What to work on: Below are records; copy every line in them that holds the word "since".

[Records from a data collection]
··········
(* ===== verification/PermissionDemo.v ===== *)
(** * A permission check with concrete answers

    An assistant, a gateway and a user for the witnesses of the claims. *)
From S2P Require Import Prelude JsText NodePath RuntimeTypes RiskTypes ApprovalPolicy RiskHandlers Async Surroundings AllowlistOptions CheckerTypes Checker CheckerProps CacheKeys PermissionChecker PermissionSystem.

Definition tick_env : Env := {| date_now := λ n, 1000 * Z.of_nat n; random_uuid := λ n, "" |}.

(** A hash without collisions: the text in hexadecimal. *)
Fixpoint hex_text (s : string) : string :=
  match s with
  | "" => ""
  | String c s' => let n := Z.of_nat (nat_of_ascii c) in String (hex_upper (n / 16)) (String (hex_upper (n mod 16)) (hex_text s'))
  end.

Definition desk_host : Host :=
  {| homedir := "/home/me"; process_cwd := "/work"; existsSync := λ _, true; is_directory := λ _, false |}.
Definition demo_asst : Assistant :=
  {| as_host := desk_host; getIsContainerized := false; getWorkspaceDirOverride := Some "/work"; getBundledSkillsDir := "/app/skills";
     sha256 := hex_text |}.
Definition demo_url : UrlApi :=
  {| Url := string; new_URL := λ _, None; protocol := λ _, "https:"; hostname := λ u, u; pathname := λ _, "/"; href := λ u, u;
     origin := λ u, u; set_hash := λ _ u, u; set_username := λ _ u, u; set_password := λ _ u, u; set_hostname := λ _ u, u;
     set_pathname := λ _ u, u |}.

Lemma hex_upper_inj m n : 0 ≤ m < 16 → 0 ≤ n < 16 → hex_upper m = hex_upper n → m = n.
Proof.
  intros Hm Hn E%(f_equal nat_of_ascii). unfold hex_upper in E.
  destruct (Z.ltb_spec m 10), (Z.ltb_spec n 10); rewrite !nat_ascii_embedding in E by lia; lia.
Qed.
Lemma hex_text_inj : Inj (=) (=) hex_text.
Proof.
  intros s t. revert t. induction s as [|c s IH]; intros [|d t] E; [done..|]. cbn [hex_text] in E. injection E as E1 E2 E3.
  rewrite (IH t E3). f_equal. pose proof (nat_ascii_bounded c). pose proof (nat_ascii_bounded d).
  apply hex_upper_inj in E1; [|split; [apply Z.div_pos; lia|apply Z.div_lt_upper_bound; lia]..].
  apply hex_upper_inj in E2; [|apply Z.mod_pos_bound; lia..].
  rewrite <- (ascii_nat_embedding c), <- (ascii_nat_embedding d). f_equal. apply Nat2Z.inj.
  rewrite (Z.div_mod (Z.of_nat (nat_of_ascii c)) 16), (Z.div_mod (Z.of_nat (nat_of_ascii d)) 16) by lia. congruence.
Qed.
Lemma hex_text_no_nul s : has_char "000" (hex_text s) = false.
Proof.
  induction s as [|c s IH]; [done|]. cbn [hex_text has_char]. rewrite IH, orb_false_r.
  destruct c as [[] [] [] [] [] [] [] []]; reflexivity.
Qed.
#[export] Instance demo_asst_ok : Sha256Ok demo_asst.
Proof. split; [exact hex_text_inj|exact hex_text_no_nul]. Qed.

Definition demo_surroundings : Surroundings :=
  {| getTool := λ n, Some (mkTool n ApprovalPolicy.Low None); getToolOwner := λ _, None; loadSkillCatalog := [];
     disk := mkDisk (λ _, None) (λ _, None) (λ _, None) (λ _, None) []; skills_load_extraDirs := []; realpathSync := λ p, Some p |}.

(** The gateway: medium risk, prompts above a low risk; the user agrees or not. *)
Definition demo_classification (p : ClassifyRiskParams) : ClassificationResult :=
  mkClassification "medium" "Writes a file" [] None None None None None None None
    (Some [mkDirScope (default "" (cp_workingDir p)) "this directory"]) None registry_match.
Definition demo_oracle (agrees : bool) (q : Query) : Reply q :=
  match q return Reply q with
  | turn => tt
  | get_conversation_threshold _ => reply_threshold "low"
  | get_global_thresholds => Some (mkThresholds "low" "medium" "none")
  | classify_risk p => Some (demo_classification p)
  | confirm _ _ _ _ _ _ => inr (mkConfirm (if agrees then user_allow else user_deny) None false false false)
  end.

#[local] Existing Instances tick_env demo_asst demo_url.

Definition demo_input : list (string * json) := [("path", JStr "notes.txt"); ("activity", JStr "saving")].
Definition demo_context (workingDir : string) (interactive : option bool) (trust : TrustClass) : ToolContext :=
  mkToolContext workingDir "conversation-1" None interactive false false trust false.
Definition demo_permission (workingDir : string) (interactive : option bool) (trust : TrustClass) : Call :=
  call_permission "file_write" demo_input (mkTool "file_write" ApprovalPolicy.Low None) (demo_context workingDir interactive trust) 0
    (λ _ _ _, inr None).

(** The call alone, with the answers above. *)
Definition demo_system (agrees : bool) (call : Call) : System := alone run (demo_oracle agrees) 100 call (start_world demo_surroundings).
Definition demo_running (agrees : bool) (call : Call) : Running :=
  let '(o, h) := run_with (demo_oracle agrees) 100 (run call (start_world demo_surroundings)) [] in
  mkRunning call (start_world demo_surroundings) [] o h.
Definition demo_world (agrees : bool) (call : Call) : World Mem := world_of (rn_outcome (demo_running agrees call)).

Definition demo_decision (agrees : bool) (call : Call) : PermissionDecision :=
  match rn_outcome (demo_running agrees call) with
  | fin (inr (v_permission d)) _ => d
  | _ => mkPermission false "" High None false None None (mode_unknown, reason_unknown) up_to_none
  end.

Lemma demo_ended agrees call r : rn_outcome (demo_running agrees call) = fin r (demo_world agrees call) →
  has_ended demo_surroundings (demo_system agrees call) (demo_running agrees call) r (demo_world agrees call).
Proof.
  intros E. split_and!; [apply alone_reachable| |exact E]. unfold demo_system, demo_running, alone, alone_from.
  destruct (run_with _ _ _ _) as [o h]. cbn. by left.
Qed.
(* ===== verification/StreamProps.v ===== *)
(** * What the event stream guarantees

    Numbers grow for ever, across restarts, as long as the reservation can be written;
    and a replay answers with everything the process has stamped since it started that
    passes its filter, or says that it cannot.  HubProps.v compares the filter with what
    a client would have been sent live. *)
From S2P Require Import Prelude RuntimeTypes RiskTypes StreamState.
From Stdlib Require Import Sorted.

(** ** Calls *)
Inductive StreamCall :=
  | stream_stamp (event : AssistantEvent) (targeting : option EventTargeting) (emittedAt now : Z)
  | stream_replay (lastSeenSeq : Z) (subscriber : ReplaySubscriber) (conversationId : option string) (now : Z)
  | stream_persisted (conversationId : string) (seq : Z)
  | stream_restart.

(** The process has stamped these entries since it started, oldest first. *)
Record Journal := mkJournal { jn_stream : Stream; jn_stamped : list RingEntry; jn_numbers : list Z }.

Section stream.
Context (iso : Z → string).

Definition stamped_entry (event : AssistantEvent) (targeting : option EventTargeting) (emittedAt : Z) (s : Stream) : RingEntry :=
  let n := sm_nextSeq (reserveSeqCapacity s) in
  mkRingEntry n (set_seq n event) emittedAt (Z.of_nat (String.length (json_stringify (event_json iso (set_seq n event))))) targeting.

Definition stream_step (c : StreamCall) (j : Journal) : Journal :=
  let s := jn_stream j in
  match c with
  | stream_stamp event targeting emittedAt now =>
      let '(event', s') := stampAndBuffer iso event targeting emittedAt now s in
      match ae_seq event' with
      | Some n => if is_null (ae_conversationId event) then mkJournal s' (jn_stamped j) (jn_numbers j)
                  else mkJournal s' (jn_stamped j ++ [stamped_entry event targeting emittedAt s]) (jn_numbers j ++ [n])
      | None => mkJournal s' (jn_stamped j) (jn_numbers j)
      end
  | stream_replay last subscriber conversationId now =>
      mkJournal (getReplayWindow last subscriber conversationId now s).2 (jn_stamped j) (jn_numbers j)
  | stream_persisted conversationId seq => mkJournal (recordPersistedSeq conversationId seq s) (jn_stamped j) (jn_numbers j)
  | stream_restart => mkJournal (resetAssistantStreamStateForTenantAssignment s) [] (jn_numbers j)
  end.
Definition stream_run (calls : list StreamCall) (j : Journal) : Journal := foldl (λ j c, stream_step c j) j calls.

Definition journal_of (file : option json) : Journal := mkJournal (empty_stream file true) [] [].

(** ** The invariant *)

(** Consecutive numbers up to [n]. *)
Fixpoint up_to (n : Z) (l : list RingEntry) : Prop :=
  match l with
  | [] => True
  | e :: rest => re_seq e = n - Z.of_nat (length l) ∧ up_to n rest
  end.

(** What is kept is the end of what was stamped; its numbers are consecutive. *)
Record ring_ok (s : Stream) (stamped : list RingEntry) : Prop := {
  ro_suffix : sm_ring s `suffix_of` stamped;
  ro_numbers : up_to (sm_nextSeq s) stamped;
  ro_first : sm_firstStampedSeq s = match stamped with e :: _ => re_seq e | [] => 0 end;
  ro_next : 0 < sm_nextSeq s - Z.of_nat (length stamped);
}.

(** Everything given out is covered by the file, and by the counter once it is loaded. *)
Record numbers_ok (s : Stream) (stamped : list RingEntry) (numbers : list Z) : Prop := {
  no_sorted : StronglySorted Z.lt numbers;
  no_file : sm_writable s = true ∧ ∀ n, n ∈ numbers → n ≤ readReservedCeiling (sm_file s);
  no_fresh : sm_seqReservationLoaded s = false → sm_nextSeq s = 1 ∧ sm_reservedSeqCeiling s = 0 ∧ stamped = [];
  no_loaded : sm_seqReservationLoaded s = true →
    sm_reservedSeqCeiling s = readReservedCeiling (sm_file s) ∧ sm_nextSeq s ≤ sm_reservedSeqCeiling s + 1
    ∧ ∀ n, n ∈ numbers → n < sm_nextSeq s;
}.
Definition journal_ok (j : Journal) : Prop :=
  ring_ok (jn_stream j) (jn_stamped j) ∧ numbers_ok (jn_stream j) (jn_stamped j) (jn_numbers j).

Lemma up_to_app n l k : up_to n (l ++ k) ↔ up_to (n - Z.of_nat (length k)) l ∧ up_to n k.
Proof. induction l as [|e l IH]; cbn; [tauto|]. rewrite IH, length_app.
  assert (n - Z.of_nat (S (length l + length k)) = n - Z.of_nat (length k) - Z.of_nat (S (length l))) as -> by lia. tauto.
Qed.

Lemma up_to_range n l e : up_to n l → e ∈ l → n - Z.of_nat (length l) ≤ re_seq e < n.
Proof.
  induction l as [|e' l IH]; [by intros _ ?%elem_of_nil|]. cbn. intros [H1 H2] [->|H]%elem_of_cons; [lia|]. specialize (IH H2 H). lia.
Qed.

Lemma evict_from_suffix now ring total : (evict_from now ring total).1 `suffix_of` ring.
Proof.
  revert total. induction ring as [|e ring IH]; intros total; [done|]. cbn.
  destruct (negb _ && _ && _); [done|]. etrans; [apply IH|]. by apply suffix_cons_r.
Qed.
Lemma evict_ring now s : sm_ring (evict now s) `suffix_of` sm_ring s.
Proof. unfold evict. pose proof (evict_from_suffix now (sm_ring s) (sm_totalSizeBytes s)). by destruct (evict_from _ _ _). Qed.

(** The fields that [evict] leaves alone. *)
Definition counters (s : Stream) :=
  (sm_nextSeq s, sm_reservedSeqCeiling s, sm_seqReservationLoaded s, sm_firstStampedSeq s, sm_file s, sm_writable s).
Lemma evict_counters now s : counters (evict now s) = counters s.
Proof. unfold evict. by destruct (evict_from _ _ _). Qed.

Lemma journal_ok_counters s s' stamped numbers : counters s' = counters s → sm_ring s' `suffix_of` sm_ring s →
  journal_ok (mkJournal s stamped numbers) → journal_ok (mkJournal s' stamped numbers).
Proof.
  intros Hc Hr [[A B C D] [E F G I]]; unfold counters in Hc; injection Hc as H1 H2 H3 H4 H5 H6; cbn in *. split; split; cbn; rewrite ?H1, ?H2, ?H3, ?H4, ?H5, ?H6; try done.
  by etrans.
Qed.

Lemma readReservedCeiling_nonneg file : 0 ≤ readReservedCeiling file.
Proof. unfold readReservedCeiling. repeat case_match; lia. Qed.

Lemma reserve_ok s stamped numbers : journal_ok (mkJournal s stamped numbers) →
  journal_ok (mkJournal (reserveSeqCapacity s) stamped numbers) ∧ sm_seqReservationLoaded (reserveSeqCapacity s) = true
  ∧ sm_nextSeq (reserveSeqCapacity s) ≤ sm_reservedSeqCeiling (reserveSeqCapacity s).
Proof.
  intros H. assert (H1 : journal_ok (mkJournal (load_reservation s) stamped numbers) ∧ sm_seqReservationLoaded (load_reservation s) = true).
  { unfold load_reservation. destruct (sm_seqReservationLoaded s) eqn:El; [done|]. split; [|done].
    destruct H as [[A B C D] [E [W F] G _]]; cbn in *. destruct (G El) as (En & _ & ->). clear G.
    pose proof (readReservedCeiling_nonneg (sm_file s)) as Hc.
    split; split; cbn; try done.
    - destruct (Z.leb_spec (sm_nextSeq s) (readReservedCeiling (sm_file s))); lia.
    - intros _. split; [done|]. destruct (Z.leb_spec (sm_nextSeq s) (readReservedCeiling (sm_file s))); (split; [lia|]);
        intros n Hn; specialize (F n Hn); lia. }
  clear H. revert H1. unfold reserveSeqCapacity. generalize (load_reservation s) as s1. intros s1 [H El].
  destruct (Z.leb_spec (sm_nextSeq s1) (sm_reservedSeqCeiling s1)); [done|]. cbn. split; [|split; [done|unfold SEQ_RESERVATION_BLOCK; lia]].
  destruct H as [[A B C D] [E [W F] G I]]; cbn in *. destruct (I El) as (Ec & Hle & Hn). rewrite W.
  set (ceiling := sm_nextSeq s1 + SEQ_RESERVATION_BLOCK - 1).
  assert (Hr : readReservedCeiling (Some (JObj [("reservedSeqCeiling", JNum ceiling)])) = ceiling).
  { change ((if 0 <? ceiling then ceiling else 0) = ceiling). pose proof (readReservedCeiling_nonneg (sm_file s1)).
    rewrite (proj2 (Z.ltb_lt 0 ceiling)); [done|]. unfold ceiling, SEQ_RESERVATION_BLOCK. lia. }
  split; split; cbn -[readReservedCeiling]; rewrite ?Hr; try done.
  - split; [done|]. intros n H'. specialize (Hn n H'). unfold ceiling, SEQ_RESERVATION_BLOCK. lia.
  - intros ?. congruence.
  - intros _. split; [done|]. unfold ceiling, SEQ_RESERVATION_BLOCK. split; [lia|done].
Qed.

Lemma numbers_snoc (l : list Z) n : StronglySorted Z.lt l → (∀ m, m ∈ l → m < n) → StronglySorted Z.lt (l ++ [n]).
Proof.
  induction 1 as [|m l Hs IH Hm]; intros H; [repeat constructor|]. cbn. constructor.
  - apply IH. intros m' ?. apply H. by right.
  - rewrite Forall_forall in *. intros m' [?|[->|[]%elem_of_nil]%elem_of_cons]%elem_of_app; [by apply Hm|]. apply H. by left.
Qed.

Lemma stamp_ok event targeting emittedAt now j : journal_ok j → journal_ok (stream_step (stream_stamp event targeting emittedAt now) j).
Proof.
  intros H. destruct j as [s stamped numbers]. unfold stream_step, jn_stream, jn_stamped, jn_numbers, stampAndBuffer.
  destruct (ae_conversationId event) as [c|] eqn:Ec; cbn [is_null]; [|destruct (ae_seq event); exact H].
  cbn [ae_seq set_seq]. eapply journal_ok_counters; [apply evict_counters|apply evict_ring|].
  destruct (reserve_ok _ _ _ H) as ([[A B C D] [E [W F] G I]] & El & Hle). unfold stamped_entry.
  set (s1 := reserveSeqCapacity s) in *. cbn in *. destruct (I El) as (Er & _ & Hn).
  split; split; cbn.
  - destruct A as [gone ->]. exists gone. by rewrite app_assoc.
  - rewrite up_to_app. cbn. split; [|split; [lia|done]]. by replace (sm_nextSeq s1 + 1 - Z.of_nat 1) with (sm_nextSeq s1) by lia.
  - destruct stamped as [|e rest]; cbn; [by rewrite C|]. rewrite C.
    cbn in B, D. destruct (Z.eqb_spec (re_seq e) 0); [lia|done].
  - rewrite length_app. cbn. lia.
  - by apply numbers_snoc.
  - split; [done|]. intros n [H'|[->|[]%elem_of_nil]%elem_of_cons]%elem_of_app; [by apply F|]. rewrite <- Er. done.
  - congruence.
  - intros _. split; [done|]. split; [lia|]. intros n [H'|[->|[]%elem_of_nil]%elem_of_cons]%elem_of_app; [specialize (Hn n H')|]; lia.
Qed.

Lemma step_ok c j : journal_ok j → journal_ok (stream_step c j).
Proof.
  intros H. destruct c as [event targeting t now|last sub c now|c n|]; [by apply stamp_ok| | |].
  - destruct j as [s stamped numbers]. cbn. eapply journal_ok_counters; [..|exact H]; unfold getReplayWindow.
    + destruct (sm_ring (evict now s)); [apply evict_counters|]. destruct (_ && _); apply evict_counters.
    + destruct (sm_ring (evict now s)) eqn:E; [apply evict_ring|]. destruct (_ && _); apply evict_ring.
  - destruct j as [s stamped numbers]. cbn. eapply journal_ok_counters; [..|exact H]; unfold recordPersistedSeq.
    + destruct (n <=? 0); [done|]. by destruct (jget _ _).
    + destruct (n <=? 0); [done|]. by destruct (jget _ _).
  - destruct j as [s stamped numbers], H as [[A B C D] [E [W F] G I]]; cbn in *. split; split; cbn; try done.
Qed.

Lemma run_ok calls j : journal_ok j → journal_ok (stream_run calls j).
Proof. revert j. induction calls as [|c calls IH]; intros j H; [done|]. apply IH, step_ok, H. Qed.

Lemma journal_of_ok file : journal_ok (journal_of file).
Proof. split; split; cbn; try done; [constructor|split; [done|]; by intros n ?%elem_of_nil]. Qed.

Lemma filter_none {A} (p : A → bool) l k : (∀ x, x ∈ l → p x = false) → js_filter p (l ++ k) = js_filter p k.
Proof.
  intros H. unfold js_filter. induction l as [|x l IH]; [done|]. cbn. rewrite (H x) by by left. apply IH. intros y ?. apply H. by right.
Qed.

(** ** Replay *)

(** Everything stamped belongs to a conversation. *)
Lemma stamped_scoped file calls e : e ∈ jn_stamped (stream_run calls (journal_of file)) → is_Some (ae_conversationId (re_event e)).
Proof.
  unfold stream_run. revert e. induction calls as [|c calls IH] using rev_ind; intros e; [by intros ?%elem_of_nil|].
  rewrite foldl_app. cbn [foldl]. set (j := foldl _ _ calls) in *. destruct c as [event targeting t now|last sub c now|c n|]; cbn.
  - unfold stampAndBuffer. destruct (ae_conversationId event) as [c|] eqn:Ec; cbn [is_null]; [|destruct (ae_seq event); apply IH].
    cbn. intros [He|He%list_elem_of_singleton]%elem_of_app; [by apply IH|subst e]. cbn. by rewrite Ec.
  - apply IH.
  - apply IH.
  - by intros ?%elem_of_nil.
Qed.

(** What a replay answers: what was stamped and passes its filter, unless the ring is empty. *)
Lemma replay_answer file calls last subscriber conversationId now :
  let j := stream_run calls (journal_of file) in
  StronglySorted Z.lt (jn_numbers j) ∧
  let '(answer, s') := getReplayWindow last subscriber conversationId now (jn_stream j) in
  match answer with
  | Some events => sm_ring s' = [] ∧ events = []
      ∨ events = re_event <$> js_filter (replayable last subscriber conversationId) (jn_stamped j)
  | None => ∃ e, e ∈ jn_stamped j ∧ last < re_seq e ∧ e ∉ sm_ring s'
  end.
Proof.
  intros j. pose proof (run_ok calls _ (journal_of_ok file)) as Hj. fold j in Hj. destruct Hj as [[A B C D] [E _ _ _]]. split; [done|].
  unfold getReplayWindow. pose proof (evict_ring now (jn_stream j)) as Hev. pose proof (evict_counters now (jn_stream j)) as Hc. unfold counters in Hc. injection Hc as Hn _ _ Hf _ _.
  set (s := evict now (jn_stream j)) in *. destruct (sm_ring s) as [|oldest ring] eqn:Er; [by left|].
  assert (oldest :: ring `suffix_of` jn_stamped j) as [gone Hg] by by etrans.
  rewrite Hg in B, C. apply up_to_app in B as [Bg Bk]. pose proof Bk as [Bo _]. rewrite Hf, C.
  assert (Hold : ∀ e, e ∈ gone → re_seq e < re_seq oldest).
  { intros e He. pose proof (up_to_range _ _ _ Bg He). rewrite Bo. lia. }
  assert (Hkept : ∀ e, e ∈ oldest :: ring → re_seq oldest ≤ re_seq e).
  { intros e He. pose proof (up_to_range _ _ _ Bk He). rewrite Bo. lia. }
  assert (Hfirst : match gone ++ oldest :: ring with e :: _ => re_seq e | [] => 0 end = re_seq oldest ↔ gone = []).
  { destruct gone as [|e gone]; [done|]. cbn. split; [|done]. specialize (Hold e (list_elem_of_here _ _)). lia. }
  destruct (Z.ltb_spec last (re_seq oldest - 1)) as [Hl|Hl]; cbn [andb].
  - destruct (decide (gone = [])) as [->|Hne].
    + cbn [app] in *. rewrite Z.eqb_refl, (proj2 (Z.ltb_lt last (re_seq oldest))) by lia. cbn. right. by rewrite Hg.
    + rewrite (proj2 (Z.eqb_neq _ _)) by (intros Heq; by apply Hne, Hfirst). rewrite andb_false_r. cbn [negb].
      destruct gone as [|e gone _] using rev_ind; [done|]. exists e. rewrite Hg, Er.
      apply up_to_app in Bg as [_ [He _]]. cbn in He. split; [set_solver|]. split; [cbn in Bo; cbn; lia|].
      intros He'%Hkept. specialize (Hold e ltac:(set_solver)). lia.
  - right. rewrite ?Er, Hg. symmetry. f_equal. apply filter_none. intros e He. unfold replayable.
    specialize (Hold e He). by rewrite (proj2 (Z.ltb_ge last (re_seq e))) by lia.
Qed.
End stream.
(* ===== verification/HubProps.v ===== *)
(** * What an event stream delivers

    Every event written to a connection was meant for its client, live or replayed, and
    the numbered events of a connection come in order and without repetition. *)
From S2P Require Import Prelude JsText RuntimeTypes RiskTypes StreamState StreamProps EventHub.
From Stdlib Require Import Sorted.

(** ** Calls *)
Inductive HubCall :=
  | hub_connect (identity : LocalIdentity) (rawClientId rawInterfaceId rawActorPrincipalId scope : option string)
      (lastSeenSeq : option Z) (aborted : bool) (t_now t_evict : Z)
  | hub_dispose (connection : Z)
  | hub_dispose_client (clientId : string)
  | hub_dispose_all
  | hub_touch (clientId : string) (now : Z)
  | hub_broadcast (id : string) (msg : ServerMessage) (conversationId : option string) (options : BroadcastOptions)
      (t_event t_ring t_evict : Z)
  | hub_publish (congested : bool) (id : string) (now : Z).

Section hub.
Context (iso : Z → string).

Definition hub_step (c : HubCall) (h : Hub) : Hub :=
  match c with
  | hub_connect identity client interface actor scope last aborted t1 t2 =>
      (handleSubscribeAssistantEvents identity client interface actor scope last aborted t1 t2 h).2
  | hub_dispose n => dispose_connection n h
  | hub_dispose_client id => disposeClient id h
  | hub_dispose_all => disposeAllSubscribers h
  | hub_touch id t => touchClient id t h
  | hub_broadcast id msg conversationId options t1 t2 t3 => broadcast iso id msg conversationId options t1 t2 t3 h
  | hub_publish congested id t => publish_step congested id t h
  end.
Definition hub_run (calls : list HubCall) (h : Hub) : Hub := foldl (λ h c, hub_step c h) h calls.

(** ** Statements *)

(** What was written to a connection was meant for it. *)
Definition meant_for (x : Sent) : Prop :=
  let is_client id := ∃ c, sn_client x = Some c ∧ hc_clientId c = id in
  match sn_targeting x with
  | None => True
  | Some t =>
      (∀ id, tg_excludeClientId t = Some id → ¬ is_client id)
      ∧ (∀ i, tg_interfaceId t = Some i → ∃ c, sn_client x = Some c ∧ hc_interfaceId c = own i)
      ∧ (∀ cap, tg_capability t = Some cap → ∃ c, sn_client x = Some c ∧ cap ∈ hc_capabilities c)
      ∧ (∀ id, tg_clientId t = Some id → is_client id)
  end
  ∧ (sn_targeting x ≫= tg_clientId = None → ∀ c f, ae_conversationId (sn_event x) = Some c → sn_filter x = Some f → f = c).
··········
Response to the exercise:
    and a replay answers with everything the process has stamped since it started that
(** The process has stamped these entries since it started, oldest first. *)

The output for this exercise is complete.